Data items

········

(** The leader is a member of the committee, the order in which the
    [HashMap] yields its keys has no influence on it, and in any [size]
    consecutive rounds every member is the leader of exactly one. *)
Theorem leader_round_robin c round name (keys : list PublicKey) :
  0 <= round -> name ∈ members c ->
  keys ≡ₚ map fst (map_to_list (Committee.authorities c)) ->
  (forall r, RRLeaderElector.pick keys (Committee.size c) r
             = RRLeaderElector.get_leader c r) /\
  (forall r l, RRLeaderElector.get_leader c r = Some l -> l ∈ members c) /\
  exists! r, round <= r < round + Committee.size c /\
             RRLeaderElector.get_leader c r = Some name.
Proof.
  intros Hr Hm Hk. split; [|split].
  { intros r. by apply pick_order_irrelevant. }
  { intros r l Hl%get_leader_member. unfold members. simpl.
    rewrite dom_fmap. by apply elem_of_dom. }
  unfold members in Hm. simpl in Hm. rewrite dom_fmap in Hm.
  apply elem_of_dom, elem_of_sorted_keys in Hm.
  unfold RRLeaderElector.get_leader, RRLeaderElector.pick. fold (sorted_keys (Committee.authorities c)).
  unfold Committee.size. rewrite <- (sorted_keys_length (Committee.authorities c)).
  assert ((Z.of_nat (length (sorted_keys (Committee.authorities c))) =? 0) = false) as ->.
  { destruct (sorted_keys (Committee.authorities c)); [by apply elem_of_nil in Hm|simpl; lia]. }
  by apply rotation_unique; [apply sorted_keys_NoDup|].
Qed.

End leader.

Lemma leader_round_robin_witness :
  exists! r, 7 <= r < 7 + Committee.size demo_committee /\
             RRLeaderElector.get_leader demo_committee r = Some 13.
Proof.
  apply (leader_round_robin demo_committee 7 13
    (map fst (map_to_list (Committee.authorities demo_committee)))).
  - lia.
  - unfold members. apply elem_of_dom. vm_compute. eauto.
  - reflexivity.
Defined.
Lemma post_bind {A B} s0 s (m : prog Core.t ConsensusError A)
  (k : A -> prog Core.t ConsensusError B) Q R :
  wp m (post s0 Q) s ->
  (forall a s1, inv s1 -> le s0 s1 -> Q a s1 -> wp (k a) (post s0 R) s1) ->
  wp (m ≫= k) (post s0 R) s.
Proof.
  intros Hm Hk. apply wp_bind. eapply wp_mono; [|exact Hm].
  intros [a|e|msg|] s1 (Hi & Hl & HQ); simpl; [by apply Hk|by split_and!..].
Qed.

Lemma post_from {A} s0 s (m : prog Core.t ConsensusError A) Q Q' :
  le s0 s -> wp m (post s Q) s -> (forall a s', le s s' -> Q a s' -> Q' a s') ->
  wp m (post s0 Q') s.
Proof.
  intros Hle Hm HQ. eapply wp_mono; [|exact Hm]. intros r s' (Hi & Hl & Hr).
  split_and!; [done|by eapply le_trans|]. destruct r; auto.
Qed.

Lemma post_ret {A} s0 s (a : A) Q :
  inv s -> le s0 s -> Q a s -> wp (mret a) (post s0 Q) s.
Proof. by intros. Qed.

Lemma post_gets {A} s0 s (f : Core.t -> A) :
  inv s -> le s0 s -> wp (gets f) (post s0 (fun a s' => s' = s /\ a = f s)) s.
Proof. by intros. Qed.

Lemma post_get s0 s : inv s -> le s0 s -> wp get (post s0 (fun a s' => s' = s /\ a = s)) s.
Proof. by intros. Qed.

Lemma post_lift {A} s0 s (m : outcome ConsensusError A) :
  inv s -> le s0 s -> wp (lift m) (post s0 (fun a s' => s' = s /\ m = Ok a)) s.
Proof. intros Hi Hl. split_and!; [done..|]. simpl. by destruct m. Qed.

Lemma post_leader s0 s r :
  inv s -> le s0 s -> wp (Core.get_leader c r)
    (post s0 (fun l s' => s' = s /\ RRLeaderElector.get_leader c r = Some l)) s.
Proof.
  intros Hi Hl. unfold Core.get_leader. apply wp_expect; intros; by split_and!.
Qed.

Lemma post_emit s0 s e :
  inv s -> le s0 s -> signed_digest e = None ->
  event_ok c name (knows (Core.out s ++ [e])) s e ->
  wp (Core.emit e) (post s0 (fun _ s' => s' = Core.set_out (Core.out s ++ [e]) s)) s.
Proof.
  intros Hi Hl Hd He. unfold Core.emit. apply wp_modify. split_and!; [|by eapply le_trans,
    le_set_out|done].
  apply inv_event; [done|done|]. intros. by apply compat_silent.
Qed.

Lemma post_reach s0 s r msg :
  inv s -> le s0 s -> wp (Core.reach r msg) (post s0 (fun _ s' => s' = s)) s.
Proof.
  intros Hs Hl. unfold wp, Core.reach. case_bool_decide; by split_and!.
Qed.

Lemma post_send s0 s r msg e :
  inv s -> le s0 s -> signed_digest e = None ->
  event_ok c name (knows (Core.out s ++ [e])) s e ->
  wp (Core.send r msg e) (post s0 (fun _ s' => s' = Core.set_out (Core.out s ++ [e]) s)) s.
Proof.
  intros Hs Hl Hd He. unfold Core.send.
  eapply post_bind; [by apply post_reach|]. intros [] s1 _ _ ->. by apply post_emit.
Qed.

Lemma post_modify s0 s f (Q : () -> Core.t -> Prop) :
  inv (f s) -> le s0 (f s) -> Q () (f s) -> wp (modify f) (post s0 Q) s.
Proof. by intros. Qed.

(** ** Storage *)

Lemma read_same_keeps s st :
  (forall d v, Store.read st d = inr (Some v) ->
     Store.read (Core.store s) d = inr (Some v) \/
     exists b, v = ser_block b /\ Block.digest b = d /\
       block_ok c name (K s) (QC.round (Core.high_qc s)) b) ->
  inv s -> inv (Core.set_store st s).
Proof.
  intros Hst Hs. pose proof Hs as [Hr Hm Hv Hl Htc Hq Ha _ He Ht].
  apply (inv_silent s); try done; simpl; lia.
Qed.
(** The bytes of the message ["dvf another generator"]. *)
Definition another_msg : bytes :=
  [100; 118; 102; 32; 97; 110; 111; 116; 104; 101; 114; 32; 103; 101; 110;
   101; 114; 97; 116; 111; 114].
Definition another_p1_generator : p1 := ffi_hash_to_g1 another_msg.

Definition blst_scalar_mult (a b : Z) : Z := ffi_sk_mul_n_check a b.
Definition blst_scalar_sub (a b : Z) : Z := ffi_sk_sub_n_check a b.
Definition blst_scalar_add (a b : Z) : Z := ffi_sk_add_n_check a b.
Definition blst_p1_mult (a : p1) (b : Z) : p1 := ffi_p1_mult a b 255.
Definition blst_p1_add (a b : p1) : p1 := ffi_p1_add a b.

(** The affine and the projective form of a point are the same point. *)
Definition bytes_to_blst_p1_affine (b : bytes) : p1 := ffi_p1_uncompress b.
Definition blst_p1_to_bytes (x : p1) : bytes := ffi_p1_compress x.
Definition bytes_to_blst_p1 (b : bytes) : p1 := ffi_p1_uncompress b.
Definition blst_p1_affines_add (points : list p1) : p1 := ffi_p1s_add points.
Definition blst_p1s_add (points : list p1) : p1 := ffi_p1s_add points.

Definition blst_ecdh_shared_secret (other_pk : p1) (self_sk : Z) : p1 :=
  blst_p1_mult other_pk self_sk.
Definition blst_sk_to_pk_with_generator (generator : p1) (sk : Z) : p1 :=
  blst_p1_mult generator sk.
Definition blst_sk_to_pk (sk : Z) : p1 := ffi_sk_to_pk_in_g1 sk.

Definition random_blst_scalar (ikm : bytes) : Z := ffi_keygen ikm.

Definition blst_scalar_to_bytes (x : Z) : bytes := scalar_bytes x.
Definition bytes_to_blst_scalar (b : bytes) : Z := ffi_scalar_from_le_bytes b.

Definition blst_scalar_to_blst_sk {E} (v : Z) : outcome E Z :=
  unwrap (SecretKey_deserialize (reverse (scalar_bytes v))).

Definition blst_sk_to_bytes (sk : Z) : bytes := reverse (SecretKey_serialize sk).
Definition bytes_to_blst_sk {E} (b : bytes) : outcome E Z :=
  unwrap (SecretKey_deserialize (reverse b)).

Definition blst_wrap_sk_to_bytes (sk : Z) : bytes :=
  reverse (SecretKey_serialize sk).
Definition bytes_to_blst_wrap_sk {E} (b : bytes) : outcome E Z :=
  unwrap (SecretKey_deserialize (reverse b)).
Definition blst_scalar_to_blst_wrap_sk {E} (p : Z) : outcome E Z :=
  bytes_to_blst_wrap_sk (blst_scalar_to_bytes p).
Definition blst_wrap_sk_to_blst_scalar (p : Z) : Z :=
  bytes_to_blst_scalar (blst_wrap_sk_to_bytes p).

Definition blst_wrap_pk_to_bytes (pk : p1) : bytes := PublicKey_serialize pk.
Definition bytes_to_blst_wrap_pk {E} (b : bytes) : outcome E p1 :=
  unwrap (PublicKey_deserialize b).
Definition blst_p1_to_blst_wrap_pk {E} (p : p1) : outcome E p1 :=
  bytes_to_blst_wrap_pk (blst_p1_to_bytes p).

Definition hash_points_to_blst_scalar (vec : list p1) : Z :=
  bytes_to_blst_scalar (mjoin (map blst_p1_to_bytes vec)).
End utils.

Record Keypair `{Blst} := mkKeypair { Keypair_pk : p1; Keypair_sk : Z }.

Create HintDb blst.

(** Facts on the wrappers. *)
Section utils_facts.
Context `{BlstLaws}.

Lemma scalar_bits k : is_scalar k -> k mod 2 ^ 255 = k.
Proof. intros Hk. apply Z.mod_small. pose proof modulus_bits. unfold is_scalar in Hk. lia. Qed.

Lemma mod_scalar a : is_scalar (a mod MODULUS).
Proof. apply Z.mod_pos_bound. pose proof modulus_bits. lia. Qed.

Lemma secret_scalar k : is_secret k -> is_scalar k.
Proof. unfold is_secret, is_scalar. lia. Qed.

Lemma scalar_256 k : is_scalar k -> 0 <= k < 2 ^ 256.
Proof. unfold is_scalar. pose proof modulus_bits. lia. Qed.

Lemma u64_scalar v : is_u64 v -> is_scalar v.
Proof.
  unfold is_u64, is_scalar, u64_max. pose proof modulus_bits. lia.
Qed.

Lemma blst_p1_mult_spec p k : is_scalar k -> blst_p1_mult p k = gmul k p.
Proof. intros Hk. unfold blst_p1_mult. by rewrite p1_mult_ok, scalar_bits. Qed.

Lemma u64_to_blst_scalar_spec v : is_u64 v -> u64_to_blst_scalar v = v.
Proof. apply scalar_from_uint64_ok. Qed.

(** The conversions between scalars and secret keys are inverse. *)
Lemma wrap_sk_scalar k :
  is_scalar k -> blst_wrap_sk_to_blst_scalar k = k.
Proof.
  intros Hk. unfold blst_wrap_sk_to_blst_scalar, bytes_to_blst_scalar,
    blst_wrap_sk_to_bytes. rewrite scalar_from_le_bytes_ok.
  destruct (secret_serialize_ok k Hk) as [_ Hv]. unfold be_val in Hv. rewrite Hv.
  by apply Z.mod_small.
Qed.

Lemma scalar_wrap_sk {E} k :
  is_secret k -> blst_scalar_to_blst_wrap_sk (E:=E) k = Ok k.
Proof.
  intros Hk. pose proof (scalar_256 k (secret_scalar k Hk)).
  unfold blst_scalar_to_blst_wrap_sk, bytes_to_blst_wrap_sk,
    blst_scalar_to_bytes. rewrite secret_deserialize_ok.
  unfold be_val. rewrite reverse_involutive, scalar_bytes_val by done.
  rewrite bool_decide_true; [done|]. split; [|done].
  rewrite length_reverse. unfold scalar_bytes.
  apply Nat2Z.inj. by rewrite length_Z_to_little_endian by lia.
Qed.

Lemma secret_roundtrip k :
  is_secret k -> SecretKey_deserialize (SecretKey_serialize k) = Some k.
Proof.
  intros Hk. destruct (secret_serialize_ok k (secret_scalar k Hk)) as [Hl Hv].
  by rewrite secret_deserialize_ok, Hl, Hv, bool_decide_true.
Qed.

Lemma public_roundtrip p :
  torsion p -> p <> g0 -> PublicKey_deserialize (PublicKey_serialize p) = Some p.
Proof. intros Ht Hp. apply public_deserialize_ok. by rewrite public_serialize_ok. Qed.

Lemma generator_mul_nonzero k :
  is_secret k -> gmul k ffi_p1_generator <> g0.
Proof.
  intros Hk E. rewrite <- (gmul_0_l ffi_p1_generator) in E.
  apply gmul_inj in E; [|apply generator_order|apply generator_nonzero].
  apply fr_small_inj in E; unfold is_secret in Hk; lia.
Qed.

Lemma public_key_roundtrip k :
  is_secret k ->
  PublicKey_deserialize (PublicKey_serialize (SecretKey_public_key k)) =
    Some (SecretKey_public_key k).
Proof.
  intros Hk. rewrite public_key_ok. apply public_roundtrip.
  - apply gmul_torsion, generator_order.
  - by apply generator_mul_nonzero.
Qed.
End utils_facts.

#[export] Hint Resolve scalar_bits mod_scalar secret_scalar scalar_256 u64_scalar
  generator_order hash_to_g1_order hash_to_g2_order gmul_torsion
  torsion_0 torsion_add : blst.
(* ===== verification/BlstIdeal.v ===== *)
(** * A concrete pairing library

    An instance of [Blst] that satisfies [BlstLaws]: the group is the field of
    residues itself, so that the multiples of the generator are the residues.
    It is used in the witnesses only: it shows that the laws can hold together,
    and it makes the definitions on keys and signatures computable. *)

From Stdlib Require Import Zmod Zcong.
From stdpp Require Import list_numbers.
From S2P Require Import Prelude Network Scalars Blst.

Definition Fr_module : ZModule Fr := {|
  g0 := Zmod.zero;
  gadd := Zmod.add;
  gmul z x := Zmod.mul (fr z) x
|}.

(** A point as 48 bytes, a signature as 32. *)
Definition fr_bytes (n : Z) (x : Fr) : bytes := Z_to_little_endian n 8 (Zmod.to_Z x).
Definition bytes_fr (bs : bytes) : Fr := fr (le_val bs).

Definition ideal_hash (m : bytes) : Fr := fr (le_val m + 3).

#[local] Existing Instance Fr_module.

Definition ideal_blst : Blst := {|
  p1 := Fr;
  p2 := Fr;
  Signature := Fr;
  p1_eq_dec := _;
  p2_eq_dec := _;
  Signature_eq_dec := _;
  p1_module := Fr_module;
  p2_module := Fr_module;
  ffi_p1_generator := Zmod.one;
  ffi_hash_to_g1 _ := fr 5;
  ffi_hash_to_g2 := ideal_hash;
  ffi_scalar_from_uint64 l := default 0 (head l);
  ffi_scalar_from_be_bytes bs := be_val bs mod MODULUS;
  ffi_scalar_from_le_bytes bs := le_val bs mod MODULUS;
  ffi_sk_add_n_check a b := (a + b) mod MODULUS;
  ffi_sk_sub_n_check a b := (a - b) mod MODULUS;
  ffi_sk_mul_n_check a b := (a * b) mod MODULUS;
  ffi_sk_inverse a := Z.invmod a MODULUS;
  ffi_keygen ikm := 1 + le_val ikm mod (MODULUS - 1);
  ffi_sk_to_pk_in_g1 := fr;
  ffi_p1_add := Zmod.add;
  ffi_p1_mult p k nbits := gmul (k mod 2 ^ nbits) p;
  ffi_p1s_add := gsum;
  ffi_p1_compress := fr_bytes 48;
  ffi_p1_uncompress := bytes_fr;
  ffi_p2_mult p k nbits := gmul (k mod 2 ^ nbits) p;
  ffi_p2_serialize := fr_bytes 192;
  ffi_p2_deserialize := bytes_fr;
  core_Signature_from_bytes bs := Some (bytes_fr bs);
  core_Signature_deserialize bs := Some (bytes_fr bs);
  core_Signature_to_bytes := fr_bytes 96;
  core_Signature_sign k m := gmul k (ideal_hash m);
  core_Signature_verify s m pk := bool_decide (s = Zmod.mul pk (ideal_hash m));
  core_AggregateSignature_add := Zmod.add;
  INFINITY_SIGNATURE := fr_bytes 96 Zmod.zero;
  SecretKey_serialize k := reverse (scalar_bytes k);
  SecretKey_deserialize bs :=
    if bool_decide (length bs = SECRET_KEY_BYTES_LEN /\ is_secret (be_val bs))
    then Some (be_val bs) else None;
  SecretKey_public_key := fr;
  SecretKey_sign k m := gmul k (ideal_hash m);
  PublicKey_serialize := fr_bytes 48;
  PublicKey_deserialize bs :=
    if bool_decide (bs = fr_bytes 48 (bytes_fr bs) /\ bytes_fr bs <> Zmod.zero)
    then Some (bytes_fr bs) else None;
  Signature_serialize := fr_bytes 96;
  Signature_deserialize bs := Some (bytes_fr bs);
  Signature_verify s pk m := bool_decide (s = Zmod.mul pk (ideal_hash m))
|}.

(** ** The laws *)

#[local] Open Scope Zmod_scope.

Lemma Fr_module_laws : ZModuleLaws Fr.
Proof.
  constructor; unfold g0, gadd, gmul; simpl; intros.
  - ring.
  - ring.
  - ring.
  - change (fr 0) with (Zmod.zero : Fr). ring.
  - change (fr 1) with (Zmod.one : Fr). ring.
  - rewrite fr_add. ring.
  - ring.
  - rewrite fr_mul. ring.
Qed.

Lemma Fr_torsion (x : Fr) : torsion x.
Proof.
  unfold torsion, gmul, g0. simpl.
  replace (fr MODULUS) with (Zmod.zero : Fr); [ring|].
  change Zmod.zero with (fr 0). apply fr_eq. by vm_compute.
Qed.

Lemma fr_bytes_roundtrip n x : (48 <= n)%Z -> bytes_fr (fr_bytes n x) = x.
Proof.
  intros Hn. unfold bytes_fr, fr_bytes, le_val.
  rewrite little_endian_to_Z_to_little_endian by lia.
  pose proof modulus_bits as [_ Hu]. pose proof (Zmod.unsigned_pos_bound x ltac:(done)) as Hx.
  rewrite Z.mod_small.
  - unfold fr. apply Zmod.of_Z_to_Z.
  - split; [lia|]. apply (Z.lt_trans _ (2 ^ 255)); [lia|].
    apply Z.pow_lt_mono_r; lia.
Qed.

Lemma length_fr_bytes x : length (fr_bytes 48 x) = PUBLIC_KEY_BYTES_LEN.
Proof.
  apply Nat2Z.inj. unfold fr_bytes. by rewrite length_Z_to_little_endian by lia.
Qed.

#[local] Existing Instance ideal_blst.

Lemma invmod_ok (a : Z) :
  is_scalar (Z.invmod a MODULUS) /\
  (a mod MODULUS <> 0 -> (Z.invmod a MODULUS * a) mod MODULUS = 1)%Z.
Proof.
  split.
  - unfold is_scalar. rewrite <- Z.mod_invmod. apply mod_scalar.
  - apply Z.invmod_prime, modulus_prime.
Qed.

Lemma keygen_secret ikm : is_secret (1 + le_val ikm mod (MODULUS - 1)).
Proof.
  pose proof (Z.mod_pos_bound (le_val ikm) (MODULUS - 1) ltac:(done)).
  unfold is_secret. lia.
Qed.

Lemma generator_mul k : fr k = gmul k (Zmod.one : Fr).
Proof. symmetry. apply Zmod.mul_1_r. Qed.

Lemma verify_signed (pk : Fr) k m :
  pk = gmul k (Zmod.one : Fr) ->
  bool_decide (gmul k (ideal_hash m) = Zmod.mul pk (ideal_hash m)) = true.
Proof.
  intros ->. rewrite <- generator_mul. by apply bool_decide_true.
Qed.

Lemma secret_bytes k :
  is_scalar k ->
  length (reverse (scalar_bytes k)) = SECRET_KEY_BYTES_LEN /\
  be_val (reverse (scalar_bytes k)) = k.
Proof.
  intros Hk. unfold be_val. rewrite reverse_involutive, length_reverse. split.
  - apply Nat2Z.inj. unfold scalar_bytes. by rewrite length_Z_to_little_endian by lia.
  - apply scalar_bytes_val, scalar_256, Hk.
Qed.

Lemma public_bytes bs p :
  (if bool_decide (bs = fr_bytes 48 (bytes_fr bs) /\ bytes_fr bs <> Zmod.zero)
   then Some (bytes_fr bs) else None) = Some p <->
  bs = fr_bytes 48 p /\ torsion p /\ p <> Zmod.zero.
Proof.
  case_bool_decide as Hb; split.
  - intros [= <-]. destruct Hb. split; [done|]. split; [apply Fr_torsion|done].
  - intros (-> & _ & _). by rewrite fr_bytes_roundtrip by lia.
  - done.
  - intros (-> & _ & Hp). exfalso. apply Hb. by rewrite fr_bytes_roundtrip by lia.
Qed.

Lemma ideal_blst_laws : BlstLaws.
Proof.
  split.
  - exact Fr_module_laws.
  - exact Fr_module_laws.
  - apply Fr_torsion.
  - apply Zmod.one_neq_zero. pose proof modulus_bits. lia.
  - intros. apply Fr_torsion.
  - intros. apply Fr_torsion.
  - intros v _. exact eq_refl.
  - intros bs. exact eq_refl.
  - intros bs. exact eq_refl.
  - intros a b. exact eq_refl.
  - intros a b. exact eq_refl.
  - intros a b. exact eq_refl.
  - exact invmod_ok.
  - exact keygen_secret.
  - intros k _. apply generator_mul.
  - intros p q. exact eq_refl.
  - intros p k n. exact eq_refl.
  - intros l _. exact eq_refl.
  - exact length_fr_bytes.
  - intros p. apply fr_bytes_roundtrip. lia.
  - intros p k n. exact eq_refl.
  - intros p q. exact eq_refl.
  - apply (f_equal Some), fr_bytes_roundtrip. lia.
  - intros p. apply (f_equal Some), fr_bytes_roundtrip. lia.
  - intros k m. exact eq_refl.
  - intros k m _. by apply verify_signed.
  - exact secret_bytes.
  - intros bs. exact eq_refl.
  - exact generator_mul.
  - intros p. exact eq_refl.
  - exact public_bytes.
  - intros s. apply Nat2Z.inj. cbn [Signature_serialize ideal_blst]. unfold fr_bytes.
    by rewrite length_Z_to_little_endian by lia.
  - intros k m. apply fr_bytes_roundtrip. lia.
  - intros k m _. apply (f_equal Some), fr_bytes_roundtrip. lia.
  - intros k m _. apply (f_equal Some), fr_bytes_roundtrip. lia.
  - intros k m. apply (f_equal Some), fr_bytes_roundtrip. lia.
  - intros k m _. by apply verify_signed.
  - intros s k m _ Hv%bool_decide_eq_true_1. rewrite <- generator_mul in Hv. exact Hv.
Qed.
(** A round of all processes, from empty queues to empty queues. *)
Lemma round c ids (P P' P'' : Z -> io E A * nat) (m : Z -> Z -> bytes) :
  NoDup ids -> quiet c ->
  (forall i, i ∈ ids -> procs c !! i = Some (P i)) ->
  (forall i, i ∈ ids ->
    local tape i (P i).1 (P i).2 (map (fun j => Out j (m i j)) (peers ids i))
      (P' i).1 (P' i).2 /\
    local tape i (P' i).1 (P' i).2 (map (fun j => In j (m j i)) (peers ids i))
      (P'' i).1 (P'' i).2) ->
  exists sched c', execution tape sched c c' /\ quiet c' /\
    (forall i, i ∈ ids -> procs c' !! i = Some (P'' i)) /\
    (forall i, i ∉ ids -> procs c' !! i = procs c !! i).
Proof.
  intros Hnd Hquiet HP Hloc.
  set (out i := map (fun j => (j, m i j)) (peers ids i)).
  set (ins i := map (fun j => (j, m j i)) (peers ids i)).
  destruct (sends_all c ids P P' out Hnd) as (s1 & c1 & Hx1 & Hp1 & Ho1 & Hq1).
  { intros i Hi. split; [by apply HP|]. unfold out. rewrite map_map.
    by apply Hloc. }
  destruct (recvs_all c1 ids P' P'' ins Hnd) as (s2 & c2 & Hx2 & Hp2 & Ho2 & Hq2).
  { intros i Hi. split; [by apply Hp1|]. unfold ins. rewrite map_map.
    split; [by apply Hloc|]. intros a. rewrite Hq1, Hquiet. simpl.
    rewrite (msgs_peers ids i a (fun j => m j i) Hnd). unfold out.
    destruct (decide (a ∈ ids)) as [Ha|Ha].
    - rewrite (msgs_peers ids a i (m a) Hnd).
      destruct (decide (a = i)) as [->|].
      + rewrite !decide_False by naive_solver. done.
      + rewrite !decide_True by naive_solver. done.
    - rewrite decide_False by naive_solver. done. }
  exists (s1 ++ s2), c2. split; [by eapply execution_app|]. split; [|split].
  - intros a b. rewrite Hq2. destruct (decide (b ∈ ids)) as [|Hb]; [done|].
    rewrite Hq1, Hquiet. simpl. destruct (decide (a ∈ ids)); [|done].
    unfold out. rewrite (msgs_peers ids a b (m a) Hnd).
    by rewrite decide_False by naive_solver.
  - done.
  - intros i Hi. by rewrite Ho2, Ho1.
Qed.
End rounds.

(** ** Protocols in rounds *)

(** A choice of a value for every element of a list. *)
Lemma list_choice {K X} `{EqDecision K, Inhabited X} (l : list K)
  (R : K -> X -> Prop) :
  (forall i, i ∈ l -> exists x, R i x) ->
  exists f : K -> X, forall i, i ∈ l -> R i (f i).
Proof.
  induction l as [|k l IH]; intros Hl.
  - exists (fun _ => inhabitant). by intros ? ?%elem_of_nil.
  - destruct IH as [f Hf]; [set_solver|]. destruct (Hl k) as [x Hx]; [set_solver|].
    exists (fun i => if decide (i = k) then x else f i).
    intros i Hi. destruct (decide (i = k)) as [->|]; [done|]. apply Hf. set_solver.
Qed.

Section protocol.
Context {E : Type} (tape : Z -> nat -> bytes) (ids : list Z) (Hids : NoDup ids).

(** [p] begins with a round of the party [i] and goes on as one of [Next]: it
    sends a message to each other party, then takes one from each.
    [sent i j m]: [m] is a message of the round from [i] to [j]. *)
Definition stage {A} (sent : Z -> Z -> bytes -> Prop) (i : Z) (p : io E A)
  (Next : io E A -> Prop) : Prop :=
  forall n, exists n1 (enc : Z -> bytes) q,
    local tape i p n (map (fun j => Out j (enc j)) (peers ids i)) q n1 /\
    (forall j, j ∈ peers ids i -> sent i j (enc j)) /\
    forall ins : Z -> bytes,
      (forall j, j ∈ peers ids i -> sent j i (ins j)) ->
      exists p' n2, Next p' /\
        local tape i q n1 (map (fun j => In j (ins j)) (peers ids i)) p' n2.

(** A method that is one round and returns one of [R]. *)
Definition phase {A} sent i (p : io E A) (R : A -> Prop) : Prop :=
  stage sent i p (fun p' => exists a, R a /\ p' = Done (Ok a)).

Lemma stage_bind {A B} sent i (p : io E A) (k : A -> io E B) R (Next : io E B -> Prop) :
  phase sent i p R -> (forall a, R a -> Next (k a)) -> stage sent i (p ≫= k) Next.
Proof.
  intros Hp Hk n. destruct (Hp n) as (n1 & enc & q & Hout & Hsent & Hin).
  exists n1, enc, (q ≫= k). split; [|split; [done|]].
  - by apply local_bind_k.
  - intros ins Hins. destruct (Hin ins Hins) as (p' & n2 & (a & Ha & ->) & Hl).
    exists (k a), n2. split; [by apply Hk|]. by apply local_bind.
Qed.

Lemma stage_bind_k {A B} sent i (p : io E A) (k : A -> io E B) Next :
  stage sent i p Next ->
  stage sent i (p ≫= k) (fun q => exists p', Next p' /\ q = p' ≫= k).
Proof.
  intros Hp n. destruct (Hp n) as (n1 & enc & q & Hout & Hsent & Hin).
  exists n1, enc, (q ≫= k). split; [|split; [done|]].
  - by apply local_bind_k.
  - intros ins Hins. destruct (Hin ins Hins) as (p' & n2 & Hp' & Hl).
    exists (p' ≫= k), n2. split; [by exists p'|].
    by apply local_bind_k.
Qed.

········

WORK ITEM:
The lines needed run from the first line of the data through the line containing "0 <= round -> name ∈ members c ->"; give them again exactly and nothing else.

SOLUTION BELOW:
(** The leader is a member of the committee, the order in which the
    [HashMap] yields its keys has no influence on it, and in any [size]
    consecutive rounds every member is the leader of exactly one. *)
Theorem leader_round_robin c round name (keys : list PublicKey) :
  0 <= round -> name ∈ members c ->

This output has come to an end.